---
title: Pandas
tags: Templates, Talk
description: View the slide with "Slide Mode".
---
# Data in Python: Intro to Pandas & a bit of Seaborn :panda_face: :ocean:
By: Carlos Oliver (aka. @dondraper :man_in_business_suit_levitating:)
---
### Video Walkthrough
{%youtube 5iu6HRuvZ4M %}
---
### Motivation :zap:
* Tabular/matrix data (i.e. data entered in rows and columns of a table) is pervasive in many fields, including the life sciences :microscope:
* The most widely used software for dealing with this kind of data is Microsoft Excel.
---
### Why use Python? :snake:
* I'll give three (four) reasons why you might want to try working with this kind of data in Python instead
1. It's free. :money_with_wings:
2. Automation and complex manipulations is much easier :pie:
3. Seamlessly integrate with the rest of your Python tools (e.g. database management, machine learning training, etc.) :chart_with_upwards_trend:
4. Clicking on buttons hurts :hospital: :mouse: :no_entry_sign:
---
### Objectives :goal_net:
1. Loading a dataset in Pandas
2. Inspecting it
3. Basic manipulations
4. Visualization
:::danger
* These libraries are super extensive.
* This is not an exhaustive coverage of pandas, this is just to get a small taste and become accustomed to learning from [documentation](https://pandas.pydata.org/) to best suit your needs.
:::
---
### Getting a Dataset
* I browsed [Kaggle](www.kaggle.com) for some interesting COVID-related datasets (of course)
* We'll be using the [COVID by US county](https://www.kaggle.com/fireballbyedimyrnmom/us-counties-covid-19-dataset) dataset.
::: danger
**Disclaimer**: This is a real dataset, but the following visualizations and statistics are done purely for illustration purposes, not as a real analysis of COVID.
:::
---
:::info
1. Download the **CSV** file (Comma Separated Values). A CSV is basically a text version of an Excel Table.

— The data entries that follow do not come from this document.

(** * vt100: a shallow embedding of the terminal emulator

    The screen model and the interpreter primitives of [vt100.go] are
    translated function by function.  Go's [int] is a 64-bit signed
    integer: it is modelled as [Z], and every addition, subtraction and
    multiplication of the source goes through [wrap].  A call either
    returns or does not: [outcome] records a returned value, or the
    reason why the call did not return (the explicit panic of
    [NewVT100], a run-time index or slice fault, a loop that cannot
    leave).  The mutex and the debug log sink carry no terminal state
    and are left out. *)

From Stdlib Require Import ZArith Lia.
From stdpp Require Import base tactics option list.

Open Scope Z_scope.

(** ** Machine integers *)

Definition max_int : Z := 2 ^ 63 - 1.
Definition min_int : Z := - 2 ^ 63.

Definition wrap (z : Z) : Z := (z + 2 ^ 63) mod 2 ^ 64 - 2 ^ 63.

Definition in_int (z : Z) : Prop := min_int <= z <= max_int.

Definition int_add (a b : Z) : Z := wrap (a + b).
Definition int_sub (a b : Z) : Z := wrap (a - b).
Definition int_mul (a b : Z) : Z := wrap (a * b).
(** Go's [/] truncates toward zero. *)
Definition int_div (a b : Z) : Z := wrap (Z.quot a b).

(** ** Calls that may not return *)

Inductive fault : Type :=
| InvalidDim (y x : Z)   (* panic(fmt.Errorf("invalid dim (%d, %d)", y, x)) *)
| OutOfRange             (* run-time panic: index or slice bound out of range *)
| NoReturn.              (* a loop whose exit condition can never become false *)

Inductive outcome (A : Type) : Type :=
| Ret (a : A)
| Panic (f : fault).
Arguments Ret {A} a.
Arguments Panic {A} f.

#[global] Instance outcome_ret : MRet outcome := fun A a => Ret a.
#[global] Instance outcome_bind : MBind outcome := fun A B k m =>
  match m with
  | Ret a => k a
  | Panic f => Panic f
  end.

(** ** Slices *)

Definition len {A} (l : list A) : Z := Z.of_nat (length l).

(** [l[i]] as an expression. *)
Definition index {A} (l : list A) (i : Z) : outcome A :=
  if decide (0 <= i) then
    match l !! Z.to_nat i with
    | Some a => Ret a
    | None => Panic OutOfRange
    end
  else Panic OutOfRange.

(** [l[i] = a]. *)
Definition store {A} (l : list A) (i : Z) (a : A) : outcome (list A) :=
  if decide (0 <= i < len l) then Ret (<[Z.to_nat i := a]> l)
  else Panic OutOfRange.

2. Place the file in a folder `my_project/data/` (we'll be working in the `my_project` folder)
:::
---
### Loading the file in Python
:::info
Create a file in `my_project/` called `covid.py`
:::
* If the source file is a CSV. [doc](https://pandas.pydata.org/pandas-docs/stable/reference/api/pandas.read_csv.html?highlight=read_csv#pandas.read_csv)
```python
import pandas as pd
df = pd.read_csv('../data/covid.csv')
```
---
* If the source file is an Excel File. [doc](https://pandas.pydata.org/pandas-docs/stable/reference/api/pandas.read_excel.html)
```python
import pandas as pd
df = pd.read_excel('../data/covid.xls')
```
---
### DataFrames
* The core object that Pandas uses is called a DataFrame.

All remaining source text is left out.